ANCHORAGE - A federal judge on Wednesday stopped companies from developing oil and gas wells on billions of dollars in leases off Alaska's northwest coast, saying the federal government failed to follow environmental law before it sold the drilling rights.
The lease sale in February 2008 brought in nearly $2.7 billion for the federal government from the sale of 2.76 million acres in the Arctic waters of the Chukchi Sea, including $2.1 billion in high bids submitted by Shell Gulf of Mexico Inc.
U.S. District Judge Ralph Beistline said that the Minerals Management Service failed to analyze the environmental effect of natural gas development despite industry interest and specific lease incentives for such development.
The agency analyzed only the development of the first field of 1 billion barrels of oil - despite acknowledging that the amount was the minimum level of development that could occur on the leases.
The agency also failed to determine whether information it acknowledged was missing before the sale was relevant or essential under environmental law, or whether the cost of obtaining that information was exorbitant.
Beistline enjoined all activity under the lease sale pending additional environmental reviews.
Caroline Cannon, president of the Native Village of Point Hope, an Inupiat Eskimo whaling community of more than 700 on a peninsula jutting into the Chukchi, said news of the decision brought tears of joy in the village.
"So little is known about our Arctic Ocean," Cannon said. "Scientifically, they have not enough data. That's the message we brought at the table. And it's so good that we're on the same page, that the world has heard us, in a sense. That we're visible and not on the corner of the back page. That we exist and we count."
Erik Grafe, a spokesman for Earthjustice, which represented 15 Alaska Native and environmental groups in the lawsuit, said MMS admitted there were unknowns about drilling but didn't take the necessary next step of identifying what missing information was relevant to analysis of a lease sale's effect.
The decision comes after the massive oil spill from a BP PLC well in the Gulf of Mexico and is a blow to the unit of Royal Dutch Shell PLC, which had hoped to drill three exploratory wells this summer in the Chukchi Sea. Those plans were halted with President Barack Obama's decision in May to delay offshore oil drilling in the Arctic Ocean until at least 2011.

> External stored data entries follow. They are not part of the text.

(* ===== verification/AppEffects.v ===== *)
(** * What the operations on applications do

    The effect of each transaction of [AppStore] on the tables, the invariant they
    keep and the way rows may evolve. *)

From Stdlib Require Import Ascii String.
From S2P Require Import Prelude GoLib Crypto Domain QueueSchema QueueService AppStore AppService.

(** ** Sealed secrets are read back *)

Class AEADLaws `{AEAD} := {
  open_seal : forall nonce plain ad, aead_Open nonce (aead_Seal nonce plain ad) ad = Some plain;
  seal_length : forall nonce plain ad, len (aead_Seal nonce plain ad) = len plain + Overhead
}.

Lemma decrypt_encrypt `{AEADLaws} plain nonce text :
  len nonce = NonceSize -> Encrypt plain (Some nonce) = Ok text -> Decrypt text = Some plain.
Proof.
  intros Hn [= <-]. unfold Decrypt.
  destruct (CutPrefix _ secretCipherPrefix) as [r|] eqn:Hcut.
  2:{ exfalso. apply eq_None_not_Some in Hcut. apply Hcut. eexists. by apply CutPrefix_Some. }
  apply CutPrefix_Some in Hcut.
  assert (b64_EncodeToString (nonce ++ aead_Seal nonce plain secretCipherPrefix) = r) as <-.
  { apply (f_equal bytes) in Hcut. rewrite !bytes_app in Hcut. apply app_inv_head in Hcut. by apply bytes_inj. }
  rewrite b64_roundtrip.
  assert (length (bytes nonce) = 12%nat) as Hlen by (rewrite len_bytes in Hn; unfold NonceSize in Hn; lia).
  assert ((len (nonce ++ aead_Seal nonce plain secretCipherPrefix) <? NonceSize + Overhead) = false) as ->.
  { rewrite len_bytes, bytes_app, length_app, Nat2Z.inj_add, <- !len_bytes, seal_length, Hn.
    pose proof (Zle_0_nat (String.length plain)). unfold len. lia. }
  rewrite bytes_app. rewrite <- Hlen at 1 2. rewrite take_app_length, drop_app_length, !of_bytes_bytes. apply open_seal.
Qed.

(** ** The invariant *)

Record app_inv (db : AppDB) : Prop := mkAppInv {
  inv_owner : forall k c, credentials_t db !! k = Some c -> is_Some (applications_t db !! k.1);
  inv_hash : forall k1 k2 c1 c2, credentials_t db !! k1 = Some c1 -> credentials_t db !! k2 = Some c2 ->
    cr_api_key_hash c1 = cr_api_key_hash c2 -> k1 = k2;
  inv_one : forall a v1 v2 c1 c2, credentials_t db !! (a, v1) = Some c1 -> credentials_t db !! (a, v2) = Some c2 ->
    active c1 = true -> active c2 = true -> v1 = v2;
  inv_some : forall a, is_Some (applications_t db !! a) ->
    exists v c, credentials_t db !! (a, v) = Some c /\ active c = true;
  inv_endpoint : forall a r, applications_t db !! a = Some r ->
    (fun e => (ep_url e, ep_enabled e)) <$> endpoints_t db !! a = (fun url => (url, ar_enabled r)) <$> ar_callback_url r;
  inv_endpoint_owner : forall a, is_Some (endpoints_t db !! a) -> is_Some (applications_t db !! a)
}.

(** How rows evolve: applications stay, keep their creation time, move forward in
    time and are not enabled again; credentials stay and are not revived. *)
Record app_le (db db' : AppDB) : Prop := mkAppLe {
  le_app : forall a r, applications_t db !! a = Some r -> exists r', applications_t db' !! a = Some r'
    /\ ar_created_at r' = ar_created_at r /\ ar_updated_at r <= ar_updated_at r'
    /\ (ar_enabled r = false -> ar_enabled r' = false);
  le_cred : forall k c, credentials_t db !! k = Some c -> exists c', credentials_t db' !! k = Some c'
    /\ cr_api_key_hash c' = cr_api_key_hash c /\ cr_encrypted_hmac_secret c' = cr_encrypted_hmac_secret c
    /\ (active c = false -> c' = c)
}.
#[export] Instance app_le_preorder : PreOrder app_le.
Proof.
  split.
  - intros db. split; [intros a r Hr; exists r|intros k c Hc; exists c]; split_and!; done || lia.
  - intros d1 d2 d3 [Ha Hc] [Ha' Hc']. split.
    + intros a r Hr. destruct (Ha _ _ Hr) as (r2 & Hr2 & E1 & E2 & E3).
      destruct (Ha' _ _ Hr2) as (r3 & Hr3 & F1 & F2 & F3). exists r3. split_and!; [done|congruence|lia|auto].
    + intros k c Hk. destruct (Hc _ _ Hk) as (c2 & Hc2 & E1 & E2 & E3).
      destruct (Hc' _ _ Hc2) as (c3 & Hc3 & F1 & F2 & F3). exists c3. split_and!; [done|congruence|congruence|].
      intros Hi. pose proof (E3 Hi) as ->. auto.
Qed.

Definition good_change (db db' : AppDB) : Prop := (app_inv db -> app_inv db') /\ app_le db db'.
#[export] Instance good_change_preorder : PreOrder good_change.
Proof.
  split; [intros db; split; [done|reflexivity]|].
  intros d1 d2 d3 [H1 L1] [H2 L2]. split; [auto|by transitivity d2].
Qed.

(** A transaction is good when its effect is good whenever it succeeds. *)
Lemma keeps_transaction_ok {A} (R : AppDB -> AppDB -> Prop) `{!PreOrder R} (body : M_app A) :
  (forall w a w', body w = (Ok a, w') -> R (w_db w) (w_db w')) -> keeps R (transaction body).
Proof.
  intros H w. unfold transaction. destruct (body w) as [[a|e] w'] eqn:Hb; cbn [fst snd].
  - by apply (H w a w').
  - unfold set_db. simpl. reflexivity.
Qed.

Lemma on_error_ok {A} (m : M_app A) h w a w' :
  on_error m (fun e => fail (h e)) w = (Ok a, w') <-> m w = (Ok a, w').
Proof. unfold on_error, fail. destruct (m w) as [[]]; naive_solver. Qed.

Lemma existsb_map_false {K V} `{Countable K} (P : K * V -> bool) (m : gmap K V) :
  existsb P (map_to_list m) = false -> forall k v, m !! k = Some v -> P (k, v) = false.
Proof.
  intros Hf k v Hk. destruct (P (k, v)) eqn:HP; [|done]. exfalso. apply not_true_iff_false in Hf. apply Hf.
  apply existsb_exists. exists (k, v). split; [|done]. by apply list_elem_of_In, elem_of_map_to_list.
Qed.

(** The first call of a transaction, which changes nothing. *)
Ltac begun Hrun w1 Hdb :=
  apply bind_ok in Hrun as (? & w1 & Hdb & Hrun); apply query_ok in Hdb as (_ & Hdb & _).

(** ** Inserting a credential *)

Lemma insert_credential_ok a v row db x db' :
  insert_credential a v row db = Ok (x, db') ->
  is_Some (applications_t db !! a) /\ credentials_t db !! (a, v) = None
  /\ (forall k c, credentials_t db !! k = Some c -> cr_api_key_hash c <> cr_api_key_hash row)
  /\ (active row = true -> forall v' c, credentials_t db !! (a, v') = Some c -> active c = false)
  /\ db' = with_credentials (<[(a, v) := row]> (credentials_t db)) db.
Proof.
  unfold insert_credential. case_match eqn:Ha; [done|]. case_match eqn:Hc; [done|]. intros [= _ <-].
  apply negb_false_iff in Ha. apply orb_false_iff in Hc as [[Hkey Hhash]%orb_false_iff Hact]. split_and!.
  - unfold isSome, isNone in Ha. destruct (applications_t db !! a); [eauto|done].
  - unfold isSome, isNone in Hkey. by destruct (credentials_t db !! (a, v)).
  - intros k c Hk. eapply existsb_map_false in Hhash; [|done]. by apply bool_decide_eq_false in Hhash.
  - intros Hrow v' c Hk. rewrite Hrow in Hact. cbn [andb] in Hact. eapply existsb_map_false in Hact; [|done].
    cbn [fst snd] in Hact. by rewrite bool_decide_eq_true_2 in Hact.
  - done.
Qed.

Offshore drilling is strongly supported by Alaska Gov. Sean Parnell and other elected officials in the state, where upward of 90 percent of general fund revenue is provided by the petroleum industry. A spokeswoman for Parnell said the governor had not had a chance to review the decision.
Shell Alaska spokesman Curtis Smith said the company is analyzing the ruling and how it might affect planned operations this year and aspirations to drill in 2011.
Environmental and Alaska Native groups contend it would be impossible to clean up a spill in Arctic waters, far from deep water ports and airports, especially during periods of broken ice. The nearest Coast Guard base is on Kodiak Island more than 1,000 miles away.
The decision was not a complete victory for environmental groups.
Beistline chose not to vacate the leases but ruled that the Interior Department and MMS, since renamed the Bureau of Ocean Energy Management, Regulation and Enforcement, must analyze the environmental impact of natural gas development and determine whether missing information was essential.
Brendan Cummings, an attorney for the Center for Biological Diversity, one of the plaintiffs, said the court did what current Interior Secretary Ken Salazar should have: reject a flawed and illegal plan to allow dangerous drilling in the heart of polar bear habitat.
Cummings said the Chukchi lease sale was administered under the Bush administration but the court decision puts the future of the Arctic Ocean into the hands of Obama and Salazar.